* [Stored items]:

=== Section Start ===

(** X8: every key of the map the harvester returns is in lower case
    ([str.lower] leaves it as it is) and does not end with a colon. *)
Theorem harvested_keys_settled soup :
  map_Forall (λ k _, settled_key k) (find_label_value_pairs soup).
Proof.
  unfold find_label_value_pairs, text_pass, table_pass, dl_pass.
  apply (foldl_preserves (map_Forall (λ k _, settled_key k))).
  { intros m p. apply put_line_settled. }
  apply (foldl_preserves (map_Forall (λ k _, settled_key k))).
  { intros m table. apply (foldl_preserves (map_Forall (λ k _, settled_key k))).
    intros m' row Hm'. unfold put_row.
    destruct (Dom.find_all _ row) as [|c0 [|c1 cols]]; [done..|].
    apply put_labelled_settled; [apply label_settled|done]. }
  apply (foldl_preserves (map_Forall (λ k _, settled_key k))).
  { intros m dl. apply (foldl_preserves (map_Forall (λ k _, settled_key k))).
    intros m' [dt dd] Hm'. apply put_labelled_settled; [apply label_settled|done]. }
  apply map_Forall_empty.
Qed.

Lemma tidy_spaced s : ∀ b, tidy b s = true → spaced b s = true.
Proof.
  induction s as [|c s IH]; intros b H; [done|].
  rewrite tidy_cons in H. cbn [spaced]. destruct (Chr.is_space c).
  - apply andb_true_iff in H as [-> H]. by rewrite (IH _ H).
  - by apply IH.
Qed.

Lemma spaced_weaken s : ∀ b, spaced b s = true → spaced false s = true.
Proof.
  destruct s as [|c s]; intros b H; [done|]. cbn [spaced] in *.
  destruct (Chr.is_space c); [|done].
  apply andb_true_iff in H as [[-> _]%andb_true_iff ->]. done.
Qed.

Lemma spaced_after c s : ∀ b, spaced b s = true → spaced false (Str.after c s) = true.
Proof.
  induction s as [|a s IH]; intros b H; [done|]. cbn [Str.after].
  assert (∃ b', spaced b' s = true) as [b' Hs].
  { cbn [spaced] in H. destruct (Chr.is_space a); [|by eauto].
    apply andb_true_iff in H as [_ H]. by eauto. }
  destruct (Ascii.eqb a c); [by eapply spaced_weaken|by eapply IH].
Qed.

Lemma normal_spaced s : ws_normal s → spaced true s = true.
Proof. intros [->|H]; [done|]. by apply tidy_spaced. Qed.

Lemma put_line_normal (pairs : gmap string string) p :
  map_Forall (λ _ v, ws_normal v) pairs →
  map_Forall (λ _ v, ws_normal v) (put_line pairs p).
Proof.
  intros Hm. unfold put_line. destruct (Str.has_char _ _); [|done].
  destruct (_ && _); [|done]. unfold setdefault. destruct (pairs !! _); [done|].
  apply map_Forall_insert_2; [|done]. unfold Str.strip.
  apply rstrip_tidy, (lstrip_spaced false), (spaced_after _ _ true), normal_spaced,
    normalize_text_normal.
Qed.

Lemma find_label_value_pairs_normal soup :
  map_Forall (λ _ v, ws_normal v) (find_label_value_pairs soup).
Proof.
  assert (∀ (m : gmap string string) k n,
    map_Forall (λ _ v, ws_normal v) m →
    map_Forall (λ _ v, ws_normal v) (put_labelled m k (value_of n))) as Hput.
  { intros m k n Hm. unfold put_labelled. destruct (Str.is_empty k); [done|].
    apply map_Forall_insert_2; [apply normalize_text_normal|done]. }
  unfold find_label_value_pairs, text_pass, table_pass, dl_pass.
  apply (foldl_preserves (map_Forall (λ _ v, ws_normal v))).
  { intros m p. apply put_line_normal. }
  apply (foldl_preserves (map_Forall (λ _ v, ws_normal v))).
  { intros m table. apply (foldl_preserves (map_Forall (λ _ v, ws_normal v))).
    intros m' row Hm'. unfold put_row.
    destruct (Dom.find_all _ row) as [|c0 [|c1 cols]]; [done..|]. by apply Hput. }
  apply (foldl_preserves (map_Forall (λ _ v, ws_normal v))).
  { intros m dl. apply (foldl_preserves (map_Forall (λ _ v, ws_normal v))).
    intros m' [dt dd] Hm'. by apply Hput. }
  apply map_Forall_empty.
Qed.

(** X9: every value of the map the harvester returns is whitespace
    normal: no whitespace at either end, single spaces inside. *)
Theorem harvested_values_normal soup :
  map_Forall (λ _ v, ws_normal v) (find_label_value_pairs soup).
Proof. apply find_label_value_pairs_normal. Qed.

(** ** Field lookups and the record *)

(** X10: [get_pair] returns the value of the first of its keys that the
    map holds, whatever the later keys are bound to, and the empty text
    when the map holds none of them. *)
Theorem get_pair_first_present (pairs : gmap string string) :
  (∀ keys, Forall (λ k, pairs !! k = None) keys → get_pair pairs keys = EmptyString)
  ∧ (∀ missing k v later,
        Forall (λ k, pairs !! k = None) missing → pairs !! k = Some v →
        get_pair pairs (missing ++ k :: later) = v).
Proof.
  split.
  - intros keys H. induction H as [|k keys Hk _ IH]; [done|].
    cbn [get_pair]. by rewrite Hk.
  - intros missing k v later H Hk. induction H as [|k' missing Hk' _ IH].
    + cbn [app get_pair]. by rewrite Hk.
    + cbn [app get_pair]. by rewrite Hk'.
Qed.

Lemma get_pair_first_present_witness :
  get_pair (<["post" := "Dean"]> (<["position" := "Professor"]> ∅))
    (["designation"] ++ "position" :: ["post"]) = "Professor".
Proof.
  apply (proj2 (get_pair_first_present
                  (<["post" := "Dean"]> (<["position" := "Professor"]> ∅)))).
  - repeat constructor.
  - vm_compute. reflexivity.
Defined.

Lemma get_pair_normal (pairs : gmap string string) keys :
  map_Forall (λ _ v, ws_normal v) pairs → ws_normal (get_pair pairs keys).
Proof.
  intros Hm. induction keys as [|k keys IH]; [by left|]. cbn [get_pair].
  destruct (pairs !! k) as [v|] eqn:Hk; [|done]. by eapply (Hm k v).
Qed.

Lemma resolve_name_normal soup : ws_normal (resolve_name soup).
Proof.
  unfold resolve_name.
  assert (ws_normal (title_name soup)) as Ht.
  { unfold title_name. destruct (Dom.find _ _); [|by left].
    destruct (Dom.string_of _) as [s|]; [|by left].
    destruct (Str.is_empty s); [by left|apply normalize_text_normal]. }
  revert Ht. generalize (title_name soup).
  induction ["h1"; "h2"; "h3"] as [|tag tags IH]; intros name0 Hn; [done|].
  cbn [heading_name]. destruct (Dom.find _ _); [|by apply IH].
  destruct (_ <? _)%nat; [apply normalize_text_normal|by apply IH].
Qed.

(** X11: in every record the extractor returns, the name, designation,
    department, research interests and office are whitespace normal, and
    so is every phone number; no email address holds whitespace. *)
Theorem record_fields_normal urljoin url soup p :
  extract_profile urljoin url soup = Some p →
  ws_normal (name p) ∧ ws_normal (designation p) ∧ ws_normal (department p)
  ∧ ws_normal (research_interests p) ∧ ws_normal (office p)
  ∧ Forall ws_normal (phones p)
  ∧ (∀ e, e ∈ emails p → squeeze e = e).
Proof.
  rewrite extract_profile_unfold. destruct (_ && _); [done|]. intros [= <-].
  cbn [name designation department research_interests office phones emails].
  pose proof (find_label_value_pairs_normal soup) as Hv.
  split; [apply resolve_name_normal|].
  split; [exact (get_pair_normal _ ["designation"; "position"; "post"] Hv)|].
  split; [exact (get_pair_normal _ ["department"; "dept"; "division"] Hv)|].
  split; [exact (get_pair_normal _
            ["research interests"; "research"; "area of interest"; "research area"]
            Hv)|].
  split; [exact (get_pair_normal _ ["office"; "room"; "office no"; "office address"]
            Hv)|].
  split.
  - apply Forall_forall. intros s Hs. unfold page_phones, extract_phones in Hs.
    rewrite elem_of_dict_fromkeys in Hs.
    apply list_elem_of_fmap in Hs as (m & -> & _). apply clean_phone_normal.
  - intros e He. apply extract_emails_sound in He
      as [_ (loc & dom & tld & -> & Hl & _ & Hd & _ & Ht & _)].
    assert (∀ q s, (∀ c, q c = true → Chr.is_space c = false) →
                   Str.all_chars q s = true → squeeze s = s) as Hkeep.
    { intros q s Hq. unfold squeeze. induction s as [|c s IH]; [done|].
      cbn [Str.all_chars Urllib.remove]. intros [Hc Hs]%andb_true_iff.
      by rewrite (Hq _ Hc), IH. }
    apply (Hkeep (λ c, negb (Chr.is_space c))).
    + intros c Hc. by apply negb_true_iff.
    + assert (∀ q q' s, (∀ c, q c = true → q' c = true) →
                Str.all_chars q s = true → Str.all_chars q' s = true) as Hmono.
      { intros q q' s Hq. induction s as [|c s IH]; [done|]. cbn [Str.all_chars].
        intros [Hc Hs]%andb_true_iff. by rewrite (Hq _ Hc), IH. }
      rewrite !all_chars_app.
      rewrite (Hmono email_local (λ c, negb (Chr.is_space c)) loc),
        (Hmono email_domain (λ c, negb (Chr.is_space c)) dom),
        (Hmono Chr.is_alpha_az (λ c, negb (Chr.is_space c)) tld); [done|..];
        try done; intros c; destruct c as [[] [] [] [] [] [] [] []]; by vm_compute.
Qed.

Lemma record_fields_normal_witness :
  let p := Profile "Prof. John Doe" "Professor" "Computer Science & Engineering"
             "Algorithms, Distributed Systems" EmptyString
             {["john.doe@iiuc.ac.bd"]} ["+880 1234 567890"] None
             "https://www.iiuc.ac.bd/faculty/john-doe" in
  ws_normal (name p) ∧ ws_normal (designation p) ∧ ws_normal (department p)
  ∧ ws_normal (research_interests p) ∧ ws_normal (office p)
  ∧ Forall ws_normal (phones p)
  ∧ (∀ e, e ∈ emails p → squeeze e = e).
Proof.
  intros p.
  apply (record_fields_normal urljoin_absolute
           "https://www.iiuc.ac.bd/faculty/john-doe" sample_page p).
  vm_compute. reflexivity.
Defined.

=== Section End ===

* [DIRECTIONS]:
Check each line above for the word "department" and copy the ones that have it.

* [RESPONSE]:
    department, research interests and office are whitespace normal, and
  ws_normal (name p) ∧ ws_normal (designation p) ∧ ws_normal (department p)
  cbn [name designation department research_interests office phones emails].
  split; [exact (get_pair_normal _ ["department"; "dept"; "division"] Hv)|].
  ws_normal (name p) ∧ ws_normal (designation p) ∧ ws_normal (department p)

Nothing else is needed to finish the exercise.